Config reference

whatif.config.yaml is the version-controlled, GitOps-friendly way to declare an experiment. Introduced in v0.2; in v0.1 the same fields are passed as CLI flags.

Full example

# whatif.config.yaml
source:
  type: langfuse
  project: incident-triage-prod
  endpoint: ${LANGFUSE_HOST}

target: "python:my_agent.replay:run"

selection:
  mode: failures_plus_baseline      # or: failures_only
  failures:
    filter: "score-below:0.6"
    since: "24h"
    limit: 50
  baseline:
    filter: "score-above:0.8"
    since: "24h"
    limit: 50
    sample: random                  # required for CI reproducibility
    seed: 42                        # stable seed prevents sampling drift

scorer:
  type: inspect_ai
  task: faithfulness_qa
  judge_model: claude-haiku-4-5

cache:
  policy: use-original              # v0.3: live | mock
  live_allowlist: []                # populated only when policy=live

decision:
  fail_on_regression: true
  regression_threshold: 0.1         # median score drop > 0.1 = fail
  min_replay_validity: 0.7          # 70%+ traces must replay cleanly per cohort
  min_baseline_coverage: 1          # require baseline cohort or fail

source

Where to ingest traces from.

Field

Type

Notes

type

langfuse (v0.1) | phoenix (v0.2) | langsmith (v0.2) | otel-genai (v0.2)

The tracer adapter.

project

string

Tracer-specific project / workspace identifier.

endpoint

URL

Optional override for self-hosted instances.

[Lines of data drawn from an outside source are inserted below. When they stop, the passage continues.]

(** [return true] follows the [try] statement at once, so it is the value
    the [try] block completes with. *)
Definition stopDetachedInstance (name : string) : M bool :=
  let* instance := findDetachedInstanceByName name in
  match instance with
  | Some instance =>
      try_finally
        (try_catch
           (let* _ := process_kill (Num (pid instance)) in ret true)
           (fun err => ret false))
        (let* _ := removeDetachedInstanceFile (Num (pid instance)) in ret tt)
  | None => ret false
  end.
End Registry.

(** ** The spawner *)

(** [object[key]]: reading a property of [undefined] or [null] throws; a
    property the object does not have reads as [undefined]. *)
Definition get_prop (object : JSValue) (key : string) : M JSValue :=
  match object with
  | JUndefined | JNull =>
      throw (TypeError ("Cannot read properties of " +:+ template object))
  | JObj props =>
      ret (match List.find (fun kv => String.eqb (fst kv) key) props with
           | Some kv => snd kv
           | None => JUndefined
           end)
  | _ => ret JUndefined
  end.

(** [message === READY_MESSAGE] *)
Definition is_ready_message (m : JSValue) : bool :=
  match m, READY_MESSAGE with
  | JStr s, JStr r => String.eqb s r
  | _, _ => false
  end.

Definition newline : string := String (ascii_of_nat 10) EmptyString.

(** [fork(module, childArgs, { detached: true, ... })]: the operating system
    decides the child; a child that has a pid shows in the process table. *)
Definition fork (module : string) (childArgs : list JSValue) : M ChildProcess :=
  fun w =>
    let child := os_child w in
    let w1 := set_forked (fun l => l ++ [(module, childArgs)]) w in
    match child_pid child with
    | Some n =>
        (set_processes
           (fun l => l ++ [{| Ps.pid := n; Ps.cmd := child_cmd child |}]) w1,
         Returned child)
    | None => (w1, Returned child)
    end.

Environment variables (${VAR}) are interpolated at load time.

target

The user-supplied runner. Must match the runner contract.

Field

Type

Notes

target

"python:<module.path>:<attr>"

Module-path syntax; whatif imports the module and resolves <attr> at runtime.

selection

Cohort assembly. Baseline runs by default. Disabling baseline (mode: failures_only) produces a loud warning in every report.

selection.mode

Value

Effect

failures_plus_baseline (default)

Both cohorts run. Verdict is high-confidence.

failures_only

Skip baseline. Verdict prints “confidence: limited” and the report’s Baseline integrity section is a structural warning.

selection.failures and selection.baseline

Field

Type

Notes

filter

selector grammar

e.g., "score-below:0.6", "tag:incident-triage".

since

duration

e.g., "24h", "7d". Bounds the time window.

limit

int

Maximum number of traces in the cohort.

sample

random | first | last

How to subsample when more matches than limit. random requires seed for reproducibility.

seed

int

Stable seed for sample: random. Use the same seed in CI to avoid red builds caused by sampling drift.

scorer

Wraps an existing eval framework. Receives a ScoreCase (see the runner contract) and returns a numeric score plus a rationale.

Field

Type

Notes

type

inspect_ai (v0.1) | ragas (v0.2) | custom plugin name

The wrapper to use.

task

string

Scorer-specific task identifier.

judge_model

string

LLM identifier when the scorer uses LLM-as-judge.

cache

Tool-call caching policy enforced during replay.

Field

Type

Notes

policy

use-original (v0.1, default) | live (v0.3) | mock (v0.3+)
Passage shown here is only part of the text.